Tools

As cyber threat researchers gain experience in their craft, they develop preferences for tools, sources, and methods. These preferred tools become their toolkit. The content of a researcher’s kit reflects their research specialty such as incident response, malware research, threat hunting, IoT security, or other.

The tools in my kit reflect my particular research interests – global and sector cyber situational awareness, country and geopolitical dynamics, Internet mechanics and governance, and disinformation. While my kit includes 100+ tools and services, the tools and services below represent my go-to list. 

DomainTools: Domain registration monitoring and history, passive DNS (AKA Domain History), and whois are essential sources of intelligence for researchers. While there are many open-source and proprietary DNS and whois tools, DomainTools sets the standard in terms of its data quality, domain risk scoring, comprehensiveness and ease of use. 

ChatGPT from OpenAI is a generative AI tool with enormous potential as an assistant, tool and tutor for cyber threat researchers. Unfortunately, its potential for abuse by cybercriminals, nation-states and political actors makes it an enormous threat. 

Shodan: Shodan was developed as a banner search engine. Its crawlers collect intelligence on open Internet ports and services. You can use Shodan to identify open host IPs exposed on public ports and device and service types, by country and organization. While Shodan is embedded in LookingGlass platforms, you can also use Shodan directly though the UI and its API.

Hurricane Electric BGP Toolkit (free): The Hurricane Electric BGP portal provides global statistics derived from BGP and DNS measurements.

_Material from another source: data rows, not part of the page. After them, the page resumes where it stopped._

(** The allocator only sees its own header fields and which slots are free. *)
Lemma pool_ok_ext b b' fl :
  b'.(header).(freelist_head) = b.(header).(freelist_head) ->
  b'.(header).(node_count) = b.(header).(node_count) ->
  b'.(header).(capacity) = b.(header).(capacity) ->
  length b'.(nodes) = length b.(nodes) ->
  (forall i next, slot b i = Some (RFree next) -> slot b' i = Some (RFree next)) ->
  (forall i, is_Some (content b' i) -> is_Some (content b i)) ->
  pool_ok b fl -> pool_ok b' fl.
Proof.
  intros Hf Hn Hc Hl Hfree Hused [Pc Pd Pn Pcap Pm Pu].
  constructor; rewrite ?Hf, ?Hn, ?Hc, ?Hl; try done.
  - eapply (free_chain_ext b); [by rewrite Hn| |exact Pc]. intros i nx _. apply Hfree.
  - intros i s Hi Hs Hin. destruct (Hused i) as [c Hc'].
    { unfold content. rewrite Hs. destruct s; [done|by eexists..]. }
    unfold content in Hc'. destruct (slot b i) as [s'|] eqn:Es; [|done].
    apply (Pu i s'); [done|done|]. by destruct s'.
Qed.

(* ------------------------------------------------------------------ *)
(** ** The shape *)

(** Where the trees put a slot. *)
Definition placed (tl ts tt : tree) (i : Z) (c : Content) : Prop :=
  match c with
  | Order o => (o.(in_side) = SIDE_LONG /\ i ∈ inorder tl) \/
               (o.(in_side) = SIDE_SHORT /\ i ∈ inorder ts)
  | Desk _ => i ∈ inorder tt
  end.

Record book_shape (out : list Z) (b : Book) (tl ts tt : tree) (fl : list Z) : Prop := {
  shape_pool : pool_ok b fl;
  shape_long : side_tree SIDE_LONG b tl;
  shape_short : side_tree SIDE_SHORT b ts;
  shape_seats : seat_tree b tt;
  shape_placed : forall i c, content b i = Some c -> i ∉ out -> placed tl ts tt i c;
  shape_in_long : forall i, i ∈ inorder tl -> i ∉ out /\
    exists o, content b i = Some (Order o) /\ o.(in_side) = SIDE_LONG;
  shape_in_short : forall i, i ∈ inorder ts -> i ∉ out /\
    exists o, content b i = Some (Order o) /\ o.(in_side) = SIDE_SHORT;
  shape_in_seats : forall i, i ∈ inorder tt -> i ∉ out;
  shape_owner : forall i o, content b i = Some (Order o) ->
    exists d, content b o.(in_owner_seat) = Some (Desk d);
  shape_fresh : forall i o, content b i = Some (Order o) ->
    o.(in_id) < b.(header).(bh_next_intent_id) /\ o.(in_post_seq) < b.(header).(bh_next_seq);
  shape_unique : forall i j o o', content b i = Some (Order o) -> content b j = Some (Order o') ->
    o.(in_id) = o'.(in_id) -> i = j;
}.

Definition whole (b : Book) : Prop := exists tl ts tt fl, book_shape [] b tl ts tt fl.

Lemma content_pos b fl i c : pool_ok b fl -> content b i = Some c ->
  0 < i < b.(header).(node_count).
Proof.
  intros Hp Hc. unfold content in Hc. destruct (slot b i) as [s|] eqn:Es; [|done]. cbn in Hc.
  assert (Hin : in_use s = true) by (by destruct s).
  destruct (Z.lt_ge_cases i 0) as [Hneg|Hpos]; [|by eapply (pool_used _ _ Hp)].
  assert (Es0 : slot b 0 = Some s) by (unfold slot in *; by replace (Z.to_nat i) with (Z.to_nat 0) in Es by lia).
  pose proof (pool_used _ _ Hp 0 s ltac:(lia) Es0 Hin). lia.
Qed.

Lemma slot_set_other b i j s : 0 < i -> j <> i -> slot (set_slot b i s) j = slot b j.
Proof.
  intros Hi Hj. unfold slot, set_slot. cbn. apply list_lookup_insert_ne. lia.
Qed.
Lemma content_set_other b i j s : 0 < i -> j <> i -> content (set_slot b i s) j = content b j.
Proof. intros. unfold content. by rewrite slot_set_other. Qed.
Lemma content_set b i s s' : slot b i = Some s -> content (set_slot b i s') i = content_of s'.
Proof. intros Hs. unfold content. by erewrite slot_set_eq. Qed.

(** The three trees and the free list are disjoint. *)
Lemma seats_hold_desks b t i : seat_tree b t -> i ∈ inorder t -> exists d, content b i = Some (Desk d).
Proof.
  intros (_ & _ & Hs & _) Hi. destruct (Hs i Hi) as [x Hx]. unfold trader_of in Hx.
  destruct (seat_of b i) as [n|] eqn:En; [|done]. eexists. by apply seat_content.
Qed.

(* ------------------------------------------------------------------ *)
(** ** Steps that keep every slot *)

(** Same slots, same roots: only the counters or the allocator's fields differ. *)
Lemma shape_header out b b' tl ts tt fl fl' :
  b'.(nodes) = b.(nodes) ->
  b'.(header).(long_tree_root) = b.(header).(long_tree_root) ->
  b'.(header).(short_tree_root) = b.(header).(short_tree_root) ->
  b'.(header).(seat_tree_root) = b.(header).(seat_tree_root) ->
  b.(header).(bh_next_intent_id) <= b'.(header).(bh_next_intent_id) ->
  b.(header).(bh_next_seq) <= b'.(header).(bh_next_seq) ->
  pool_ok b' fl' -> book_shape out b tl ts tt fl -> book_shape out b' tl ts tt fl'.
Proof.
  intros Hn Hl Hs Ht Hid Hseq Hp [S1 S2 S3 S4 S5 S6 S7 S8 S9 S10 S11].
  assert (Es : forall i, slot b' i = slot b i) by (intros; unfold slot; by rewrite Hn).
  assert (Ec : forall i, content b' i = content b i) by (intros; unfold content; by rewrite Es).
  assert (En : forall i, node_of b' i = node_of b i) by (intros; unfold node_of; by rewrite Es).
  assert (Ed : forall i, seat_of b' i = seat_of b i) by (intros; unfold seat_of; by rewrite Es).
  constructor; try done.
  - by apply (side_tree_ext _ b).
  - by apply (side_tree_ext _ b).
  - apply (seat_tree_ext b); [intros; by rewrite Ed|intros; unfold trader_of; by rewrite Ed|done|done].
  - intros i c. rewrite Ec. apply S5.
  - intros i Hi. rewrite Ec. by apply S6.
  - intros i Hi. rewrite Ec. by apply S7.
  - intros i o. rewrite Ec. intros Ho. destruct (S9 i o Ho) as [d Hd]. exists d. by rewrite Ec.
  - intros i o. rewrite Ec. intros Ho. destruct (S10 i o Ho). lia.
  - intros i j o o'. rewrite !Ec. apply S11.
Qed.

(* ------------------------------------------------------------------ *)
(** ** Moving an intent in and out of its tree *)

Definition tree_of (side : Z) (tl ts : tree) : tree := if side =? SIDE_LONG then tl else ts.
Definition long_after (side : Z) (t tl : tree) : tree := if side =? SIDE_LONG then t else tl.
Definition short_after (side : Z) (t ts : tree) : tree := if side =? SIDE_LONG then ts else t.

Lemma links_only_rest side d b b' tt fl :
  links_only side d b b' -> pool_ok b fl -> seat_tree b tt ->
  pool_ok b' fl /\ seat_tree b' tt /\ (forall i, content b' i = content b i) /\
  b'.(header).(bh_next_intent_id) = b.(header).(bh_next_intent_id) /\
  b'.(header).(bh_next_seq) = b.(header).(bh_next_seq).
Proof.
  intros (E & Hh & _) Hp Ht.
  assert (Hf : freelist_head (header b') = freelist_head (header b) /\
    node_count (header b') = node_count (header b) /\ capacity (header b') = capacity (header b) /\
    seat_tree_root (header b') = seat_tree_root (header b) /\
    bh_next_intent_id (header b') = bh_next_intent_id (header b) /\
    bh_next_seq (header b') = bh_next_seq (header b)).
  { unfold set_side_root in Hh. destruct (side =? SIDE_LONG); injection Hh; intros; split_and!; congruence. }
  destruct Hf as (F1 & F2 & F3 & F4 & F5 & F6).
  assert (Hc : forall i, content b' i = content b i) by (intros; by apply content_erased_intents).
  split_and!; try done.
  - apply (pool_ok_ext b); try done.
    + symmetry. by apply (@erased_length IntentTree.intent_kind).
    + intros i nx Hs. destruct (@erased_slot IntentTree.intent_kind b b' i _ E Hs) as (s' & Hs' & Es).
      rewrite Hs'. by destruct s'; cbn in Es; try discriminate; injection Es as <-.
    + intros i. by rewrite Hc.
  - apply (seat_tree_ext b); try done; intros i _; unfold trader_of;
      by rewrite (seats_erased_intents b b').
Qed.

Section retree.
Context (side : Z) (Hside : side = SIDE_LONG \/ side = SIDE_SHORT) (d out out' : list Z)
  (b b' : Book) (tl ts tt : tree) (fl : list Z) (t' : tree).

(** The orders of a side stay apart from those of the other. *)
Definition of_side (s : Z) (i : Z) : Prop := exists o, content b i = Some (Order o) /\ o.(in_side) = s.
Lemma sides_apart s i : of_side s i -> of_side side i -> s = side.
Proof. intros (o & Hx & Hs) (o' & Hx' & Hs'). congruence. Qed.
Lemma side_apart s t : s <> side -> (forall i, i ∈ d -> of_side side i) ->
  (forall i, i ∈ inorder t -> i ∉ out /\ of_side s i) -> forall i, i ∈ inorder t -> i ∉ d.
Proof. intros Hs Hd Ht i Hi Hid. apply Hs, (sides_apart s i); [by apply Ht|by apply Hd]. Qed.
Lemma side_kept s t : s <> side -> (forall i, i ∈ out' -> i ∈ out \/ of_side side i) ->
  (forall i, i ∈ inorder t -> i ∉ out /\ of_side s i) ->
  forall i, i ∈ inorder t -> i ∉ out' /\ of_side s i.
Proof.
  intros Hs Ho Ht i Hi. destruct (Ht i Hi) as [Hn Hx]. split; [|done].
  intros [?|Hx']%Ho; [done|]. by apply Hs, (sides_apart s i).
Qed.

(** The tree of one side is replaced, the slots that are out change accordingly. *)
Lemma shape_retree :
  book_shape out b tl ts tt fl -> links_only side d b b' -> side_tree side b' t' ->
  (forall i, i ∈ d -> exists o, content b i = Some (Order o) /\ o.(in_side) = side) ->
  (forall i, i ∈ inorder t' -> i ∉ out' /\
     exists o, content b i = Some (Order o) /\ o.(in_side) = side) ->
  (forall i o, content b i = Some (Order o) -> o.(in_side) = side -> i ∉ out' -> i ∈ inorder t') ->
  (forall i, i ∈ out' -> i ∈ out \/ exists o, content b i = Some (Order o) /\ o.(in_side) = side) ->
  (forall i, i ∈ out -> i ∈ out' \/ exists o, content b i = Some (Order o) /\ o.(in_side) = side) ->
  book_shape out' b' (long_after side t' tl) (short_after side t' ts) tt fl.
Proof.
  intros [S1 S2 S3 S4 S5 S6 S7 S8 S9 S10 S11] Hl Ht' Hd Hin Hpl Ho' Ho.
  destruct (links_only_rest _ _ _ _ _ _ Hl S1 S4) as (P1 & P2 & Hc & F1 & F2).
  assert (Hdl : side = SIDE_SHORT -> forall i, i ∈ inorder tl -> i ∉ d)
    by (intros E; apply (side_apart SIDE_LONG); [by rewrite E|done..]).
  assert (Hds : side = SIDE_LONG -> forall i, i ∈ inorder ts -> i ∉ d)
    by (intros E; apply (side_apart SIDE_SHORT); [by rewrite E|done..]).
  assert (Hkl : side = SIDE_SHORT -> forall i, i ∈ inorder tl -> i ∉ out' /\ of_side SIDE_LONG i)
    by (intros E; apply side_kept; [by rewrite E|done..]).
  assert (Hks : side = SIDE_LONG -> forall i, i ∈ inorder ts -> i ∉ out' /\ of_side SIDE_SHORT i)
    by (intros E; apply side_kept; [by rewrite E|done..]).
  assert (Hout : forall i c, content b i = Some c -> i ∉ out' ->
    i ∉ out \/ exists o, c = Order o /\ o.(in_side) = side).
  { intros i c Hx Hi. destruct (decide (i ∈ out)) as [Hi'|]; [|by left].
    destruct (Ho i Hi') as [?|(o & Hx' & Hs)]; [done|]. right. exists o. split; congruence. }
  assert (Hseat : forall i, i ∈ inorder tt -> i ∉ out').
  { intros i Hi [Hi'|(o & Hx & _)]%Ho'; [by apply (S8 i)|].
    destruct (seats_hold_desks _ _ _ S4 Hi) as [dd Hdd]. congruence. }
  assert (Hown : forall i o, content b' i = Some (Order o) ->
    exists dd, content b' o.(in_owner_seat) = Some (Desk dd)).
  { intros i o. rewrite Hc. intros Hx. destruct (S9 i o Hx) as [dd ?]. exists dd. by rewrite Hc. }
  assert (Hfr : forall i o, content b' i = Some (Order o) ->
    o.(in_id) < b'.(header).(bh_next_intent_id) /\ o.(in_post_seq) < b'.(header).(bh_next_seq)).
  { intros i o. rewrite Hc, F1, F2. apply S10. }
  assert (Hun : forall i j o o', content b' i = Some (Order o) -> content b' j = Some (Order o') ->
    o.(in_id) = o'.(in_id) -> i = j).
  { intros i j o o'. rewrite !Hc. apply S11. }
  assert (Hnew : forall i, i ∈ inorder t' -> i ∉ out' /\
    exists o, content b' i = Some (Order o) /\ o.(in_side) = side).
  { intros i Hi. rewrite Hc. by apply Hin. }
  destruct Hside as [E|E]; unfold long_after, short_after; rewrite E; cbn [Z.eqb SIDE_LONG SIDE_SHORT];
    rewrite E in *; constructor; try done.
  - eapply (side_tree_other SIDE_LONG SIDE_SHORT); eauto; done.
  - intros i c. rewrite Hc. intros Hx Hi. destruct c as [o|dd]; cbn.
    + destruct (decide (o.(in_side) = SIDE_LONG)) as [Hs|Hs]; [left; eauto|].
      destruct (Hout i _ Hx Hi) as [Hi'|(o' & [= <-] & ?)]; [|done].
      destruct (S5 i _ Hx Hi') as [[? _]|?]; [done|by right].
    + destruct (Hout i _ Hx Hi) as [Hi'|(o' & ? & ?)]; [|done]. by apply (S5 i (Desk dd)).
  - intros i Hi. rewrite Hc. by apply Hks.
  - eapply (side_tree_other SIDE_SHORT SIDE_LONG); eauto; done.
  - intros i c. rewrite Hc. intros Hx Hi. destruct c as [o|dd]; cbn.
    + destruct (decide (o.(in_side) = SIDE_SHORT)) as [Hs|Hs]; [right; eauto|].
      destruct (Hout i _ Hx Hi) as [Hi'|(o' & [= <-] & ?)]; [|done].
      destruct (S5 i _ Hx Hi') as [?|[? _]]; [by left|done].
    + destruct (Hout i _ Hx Hi) as [Hi'|(o' & ? & ?)]; [|done]. by apply (S5 i (Desk dd)).
  - intros i Hi. rewrite Hc. by apply Hkl.
Qed.
End retree.

Ltac sides :=
  match goal with H : in_side ?o = _, H' : in_side ?o = _ |- _ => rewrite H in H'; discriminate H' end.

Section steps.
Context (out : list Z) (b : Book) (tl ts tt : tree) (fl : list Z).

Lemma tree_of_side side :
  (side = SIDE_LONG \/ side = SIDE_SHORT) -> book_shape out b tl ts tt fl ->
  side_tree side b (tree_of side tl ts) /\
  (forall i, i ∈ inorder (tree_of side tl ts) <-> i ∉ out /\
     exists o, content b i = Some (Order o) /\ o.(in_side) = side).
Proof.
  intros Hside Hb. assert (Hiff : forall i o, content b i = Some (Order o) -> i ∉ out ->
    placed tl ts tt i (Order o)) by (intros i o; apply (shape_placed _ _ _ _ _ _ Hb)).
  destruct Hside as [-> | ->]; unfold tree_of; cbn [Z.eqb SIDE_LONG SIDE_SHORT].
  - split; [by apply (shape_long _ _ _ _ _ _ Hb)|]. intros i.
    split; [apply (shape_in_long _ _ _ _ _ _ Hb)|]. intros (Hi & o & Hx & Hs).
    destruct (Hiff i o Hx Hi) as [[_ ?]|[? _]]; [done|sides].
  - split; [by apply (shape_short _ _ _ _ _ _ Hb)|]. intros i.
    split; [apply (shape_in_short _ _ _ _ _ _ Hb)|]. intros (Hi & o & Hx & Hs).
    destruct (Hiff i o Hx Hi) as [[? _]|[_ ?]]; [sides|done].
Qed.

These measurements provide an understanding of Internet Mechanics, including routing relationships (ASN peering and CIDR announcements), and DNS TLD (Top-level Domain) registrations and statistics.

Hybrid-Analysis.com, powered by CrowdStrike Falcon® Sandbox: Hybrid-Analysis is a free malware analysis service for the community that detects and analyzes unknown threats. The service also provides analysis of link relationships.

Threat Intelligence Providers: The leading providers blend geopolitical factors and cyber tradecraft and Indications of Compromise (IOCs) in their Intelligence products, which they distribute through their commercial portals, sharing partnerships, blogs, and open source reports. Leaders in this category, include: RecordedFutureAlienVault OTXCrowdStrikeMandiantUnit 42 (Palo Alto Networks),  Cisco Talos Intelligence GroupMicrosoft Security Intelligence and Google Threat Analysis Group (TAG).

Disinformation and Fake News: The disinformation threat an overwhelming worldwide problem. Tools in this space are limited. The EU vs Disinfo website provides a web database on pro-Kremlin Disinfo cases sortable by country, issue and language. NewsGuard provides browser plug-in for checking the transparency, credibility and overall trustworthiness of a Website. 

Media: In the past few years, cyber threat journalism has gone from the technology back pages to the front pages of mainstream media. Many of our reports are sparked from media sources. While our research draws on many sources, KrebsonSecurity, The New York Times (particularly the Technology Section and Privacy Project), Ars Technica, and Wired have demonstrated consistent relevance and excellence.